> WHAT YOU NEED TO DO
Type out all the records once more, exactly.

> STUDY MATERIAL
(** * wizard-workspace: the virtual filesystem and the shell interpreter

    A shallow embedding of [src/stores/filesystemStore.ts],
    [src/stores/terminalStore.ts] and [src/stores/systemStore.ts], the
    properties of the specification checked against it, and further laws
    of the three stores.

    Conventions of the embedding.
    - A JavaScript string is a [string]: a sequence of 8-bit code units.
    - A JavaScript object used as a dictionary ([Record<string, T>]) is an
      association list in property order: an assignment to a present key
      keeps its position, an assignment to a new key appends, [delete]
      removes.  ([Object.values] walks that order; keys are node ids
      produced by [uuidv4], never array-index strings.)
    - The zustand stores are threaded explicitly: every action takes the
      state read by [get()] and returns the state written by [set].
    - [uuidv4()] and [new Date()] are inputs of the actions that call them.
    - Recursion through the node table ([collectDescendants],
      [updatePaths]) is bounded by fuel; running out of fuel is the
      source's call-stack overflow.
    - A look-up in an object literal ([commands[cmd]], [aliases[word]])
      is a look-up among its own keys: inputs whose first word names a
      property of [Object.prototype] are left out.
    - [JSON.parse], [JSON.stringify] and [RegExp] are parameters of the
      definitions that call them; a reference printer and reader of JSON
      and a small matcher stand in for them where examples are run.  *)

From Stdlib Require Import String Ascii List ZArith Lia Bool Arith.
From Stdlib Require Import DecimalString DecimalZ.
From Stdlib Require DecimalPos DecimalFacts.
Import ListNotations.
Open Scope string_scope.
Open Scope list_scope.

Set Implicit Arguments.
Set Warnings "-register-all".

(** ** JavaScript built-ins used by the two stores *)

Module JS.

(** Truthiness of a string: only the empty string is falsy. *)
Definition truthy (s : string) : bool :=
  match s with EmptyString => false | String _ _ => true end.

(** [a || b] on strings. *)
Definition or_else (a b : string) : string := if truthy a then a else b.

(** [s.startsWith(p)]. *)
Definition startsWith (s p : string) : bool := String.prefix p s.

(** [s.slice(n)] for [0 <= n]. *)
Fixpoint slice_from (n : nat) (s : string) : string :=
  match n, s with
  | O, _ => s
  | S _, EmptyString => EmptyString
  | S m, String _ t => slice_from m t
  end.

(** [s.slice(0, n)] for [0 <= n]. *)
Fixpoint slice_to (n : nat) (s : string) : string :=
  match n, s with
  | O, _ => EmptyString
  | S _, EmptyString => EmptyString
  | S m, String a t => String a (slice_to m t)
  end.

(** [s.split(c)] for a one-character separator. *)
Fixpoint split (c : ascii) (s : string) : list string :=
  match s with
  | EmptyString => [EmptyString]
  | String a t =>
      if Ascii.eqb a c then EmptyString :: split c t
      else match split c t with
           | [] => [String a EmptyString]
           | w :: ws => String a w :: ws
           end
  end.

(** [l.join(sep)]. *)
Definition join (sep : string) (l : list string) : string :=
  String.concat sep l.

(** [l.filter(Boolean)] on a list of strings. *)
Definition filter_Boolean (l : list string) : list string :=
  filter truthy l.

(** [s.indexOf(pat)]. *)
Fixpoint indexOf (pat s : string) {struct s} : option nat :=
  if String.prefix pat s then Some 0
  else match s with
       | EmptyString => None
       | String _ t => option_map S (indexOf pat t)
       end.

(** [GetSubstitution] of ECMA-262 for a string pattern (no captures):
    in the replacement text [$$] is a dollar, [$&] the matched text,
    [$`] the text before the match and [$'] the text after it. *)
Fixpoint getSubstitution (matched before after tpl : string) : string :=
  match tpl with
  | EmptyString => EmptyString
  | String a t =>
      if Ascii.eqb a "$" then
        match t with
        | EmptyString => String a EmptyString
        | String c rest =>
            if Ascii.eqb c "$" then
              String "$" (getSubstitution matched before after rest)
            else if Ascii.eqb c "&" then
              matched ++ getSubstitution matched before after rest
            else if Ascii.eqb c "`" then
              before ++ getSubstitution matched before after rest
            else if Ascii.eqb c "'" then
              after ++ getSubstitution matched before after rest
            else String a (getSubstitution matched before after t)
        end
      else String a (getSubstitution matched before after t)
  end.

(** [s.replace(pat, rep)] with a string pattern: the first occurrence only. *)
Definition replace (s pat rep : string) : string :=
  match indexOf pat s with
  | None => s
  | Some i =>
      let before := slice_to i s in
      let after := slice_from (i + String.length pat) s in
      before ++ getSubstitution pat before after rep ++ after
  end.

(** [l.pop()] as far as the array is concerned. *)
Definition pop (l : list string) : list string := removelast l.

(** [l.pop()] as far as the returned element is concerned. *)
Definition last_elt (l : list string) : option string :=
  match rev l with [] => None | x :: _ => Some x end.

(** The double quote. *)
Definition dquote : ascii := ascii_of_nat 34.

(** The line feed. *)
Definition LF : ascii := ascii_of_nat 10.

(** The class [\s] of regular expressions, which is also what [trim]
    removes, among 8-bit code units. *)
Definition is_space (c : ascii) : bool :=
  let n := nat_of_ascii c in
  (((9 <=? n) && (n <=? 13)) || (n =? 32) || (n =? 160))%nat.

Fixpoint trimStart (s : string) : string :=
  match s with
  | EmptyString => EmptyString
  | String c t => if is_space c then trimStart t else s
  end.

(** [s.trimEnd()]: [None] stands for a string of white space only. *)
Fixpoint trimEnd_aux (s : string) : option string :=
  match s with
  | EmptyString => None
  | String c t =>
      match trimEnd_aux t with
      | Some t' => Some (String c t')
      | None => if is_space c then None else Some (String c EmptyString)
      end
  end.

Definition trimEnd (s : string) : string :=
  match trimEnd_aux s with Some r => r | None => EmptyString end.

(** [s.trim()]. *)
Definition trim (s : string) : string := trimEnd (trimStart s).

(** [s.split(/\s+/)[0]]: the characters before the first white space. *)
Fixpoint firstField (s : string) : string :=
  match s with
  | EmptyString => EmptyString
  | String c t => if is_space c then EmptyString else String c (firstField t)
  end.

(** [s.split(/\s+/).filter(Boolean).length]: the number of maximal runs of
    characters that are not white space. *)
Fixpoint countWords (inWord : bool) (s : string) : nat :=
  match s with
  | EmptyString => 0
  | String c t =>
      if is_space c then countWords false t
      else if inWord then countWords true t
      else S (countWords true t)
  end.

(** [s.toLowerCase()] on 8-bit code units. *)
Definition lowerChar (c : ascii) : ascii :=
  let n := nat_of_ascii c in
  if (((65 <=? n) && (n <=? 90))
      || ((192 <=? n) && (n <=? 222) && negb (n =? 215)))%nat
  then ascii_of_nat (n + 32) else c.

> WRITTEN REPLY
(** * wizard-workspace: the virtual filesystem and the shell interpreter

    A shallow embedding of [src/stores/filesystemStore.ts],
    [src/stores/terminalStore.ts] and [src/stores/systemStore.ts], the
    properties of the specification checked against it, and further laws
    of the three stores.

    Conventions of the embedding.
    - A JavaScript string is a [string]: a sequence of 8-bit code units.
    - A JavaScript object used as a dictionary ([Record<string, T>]) is an
      association list in property order: an assignment to a present key
      keeps its position, an assignment to a new key appends, [delete]
      removes.  ([Object.values] walks that order; keys are node ids
      produced by [uuidv4], never array-index strings.)
    - The zustand stores are threaded explicitly: every action takes the
      state read by [get()] and returns the state written by [set].
    - [uuidv4()] and [new Date()] are inputs of the actions that call them.
    - Recursion through the node table ([collectDescendants],
      [updatePaths]) is bounded by fuel; running out of fuel is the
      source's call-stack overflow.
    - A look-up in an object literal ([commands[cmd]], [aliases[word]])
      is a look-up among its own keys: inputs whose first word names a
      property of [Object.prototype] are left out.
    - [JSON.parse], [JSON.stringify] and [RegExp] are parameters of the
      definitions that call them; a reference printer and reader of JSON
      and a small matcher stand in for them where examples are run.  *)

From Stdlib Require Import String Ascii List ZArith Lia Bool Arith.
From Stdlib Require Import DecimalString DecimalZ.
From Stdlib Require DecimalPos DecimalFacts.
Import ListNotations.
Open Scope string_scope.
Open Scope list_scope.

Set Implicit Arguments.
Set Warnings "-register-all".

(** ** JavaScript built-ins used by the two stores *)

Module JS.

(** Truthiness of a string: only the empty string is falsy. *)
Definition truthy (s : string) : bool :=
  match s with EmptyString => false | String _ _ => true end.

(** [a || b] on strings. *)
Definition or_else (a b : string) : string := if truthy a then a else b.

(** [s.startsWith(p)]. *)
Definition startsWith (s p : string) : bool := String.prefix p s.

(** [s.slice(n)] for [0 <= n]. *)
Fixpoint slice_from (n : nat) (s : string) : string :=
  match n, s with
  | O, _ => s
  | S _, EmptyString => EmptyString
  | S m, String _ t => slice_from m t
  end.

(** [s.slice(0, n)] for [0 <= n]. *)
Fixpoint slice_to (n : nat) (s : string) : string :=
  match n, s with
  | O, _ => EmptyString
  | S _, EmptyString => EmptyString
  | S m, String a t => String a (slice_to m t)
  end.

(** [s.split(c)] for a one-character separator. *)
Fixpoint split (c : ascii) (s : string) : list string :=
  match s with
  | EmptyString => [EmptyString]
  | String a t =>
      if Ascii.eqb a c then EmptyString :: split c t
      else match split c t with
           | [] => [String a EmptyString]
           | w :: ws => String a w :: ws
           end
  end.

(** [l.join(sep)]. *)
Definition join (sep : string) (l : list string) : string :=
  String.concat sep l.

(** [l.filter(Boolean)] on a list of strings. *)
Definition filter_Boolean (l : list string) : list string :=
  filter truthy l.

(** [s.indexOf(pat)]. *)
Fixpoint indexOf (pat s : string) {struct s} : option nat :=
  if String.prefix pat s then Some 0
  else match s with
       | EmptyString => None
       | String _ t => option_map S (indexOf pat t)
       end.

(** [GetSubstitution] of ECMA-262 for a string pattern (no captures):
    in the replacement text [$$] is a dollar, [$&] the matched text,
    [$`] the text before the match and [$'] the text after it. *)
Fixpoint getSubstitution (matched before after tpl : string) : string :=
  match tpl with
  | EmptyString => EmptyString
  | String a t =>
      if Ascii.eqb a "$" then
        match t with
        | EmptyString => String a EmptyString
        | String c rest =>
            if Ascii.eqb c "$" then
              String "$" (getSubstitution matched before after rest)
            else if Ascii.eqb c "&" then
              matched ++ getSubstitution matched before after rest
            else if Ascii.eqb c "`" then
              before ++ getSubstitution matched before after rest
            else if Ascii.eqb c "'" then
              after ++ getSubstitution matched before after rest
            else String a (getSubstitution matched before after t)
        end
      else String a (getSubstitution matched before after t)
  end.

(** [s.replace(pat, rep)] with a string pattern: the first occurrence only. *)
Definition replace (s pat rep : string) : string :=
  match indexOf pat s with
  | None => s
  | Some i =>
      let before := slice_to i s in
      let after := slice_from (i + String.length pat) s in
      before ++ getSubstitution pat before after rep ++ after
  end.

(** [l.pop()] as far as the array is concerned. *)
Definition pop (l : list string) : list string := removelast l.

(** [l.pop()] as far as the returned element is concerned. *)
Definition last_elt (l : list string) : option string :=
  match rev l with [] => None | x :: _ => Some x end.

(** The double quote. *)
Definition dquote : ascii := ascii_of_nat 34.

(** The line feed. *)
Definition LF : ascii := ascii_of_nat 10.

(** The class [\s] of regular expressions, which is also what [trim]
    removes, among 8-bit code units. *)
Definition is_space (c : ascii) : bool :=
  let n := nat_of_ascii c in
  (((9 <=? n) && (n <=? 13)) || (n =? 32) || (n =? 160))%nat.

Fixpoint trimStart (s : string) : string :=
  match s with
  | EmptyString => EmptyString
  | String c t => if is_space c then trimStart t else s
  end.

(** [s.trimEnd()]: [None] stands for a string of white space only. *)
Fixpoint trimEnd_aux (s : string) : option string :=
  match s with
  | EmptyString => None
  | String c t =>
      match trimEnd_aux t with
      | Some t' => Some (String c t')
      | None => if is_space c then None else Some (String c EmptyString)
      end
  end.

Definition trimEnd (s : string) : string :=
  match trimEnd_aux s with Some r => r | None => EmptyString end.

(** [s.trim()]. *)
Definition trim (s : string) : string := trimEnd (trimStart s).

(** [s.split(/\s+/)[0]]: the characters before the first white space. *)
Fixpoint firstField (s : string) : string :=
  match s with
  | EmptyString => EmptyString
  | String c t => if is_space c then EmptyString else String c (firstField t)
  end.

(** [s.split(/\s+/).filter(Boolean).length]: the number of maximal runs of
    characters that are not white space. *)
Fixpoint countWords (inWord : bool) (s : string) : nat :=
  match s with
  | EmptyString => 0
  | String c t =>
      if is_space c then countWords false t
      else if inWord then countWords true t
      else S (countWords true t)
  end.

(** [s.toLowerCase()] on 8-bit code units. *)
Definition lowerChar (c : ascii) : ascii :=
  let n := nat_of_ascii c in
  if (((65 <=? n) && (n <=? 90))
      || ((192 <=? n) && (n <=? 222) && negb (n =? 215)))%nat
  then ascii_of_nat (n + 32) else c.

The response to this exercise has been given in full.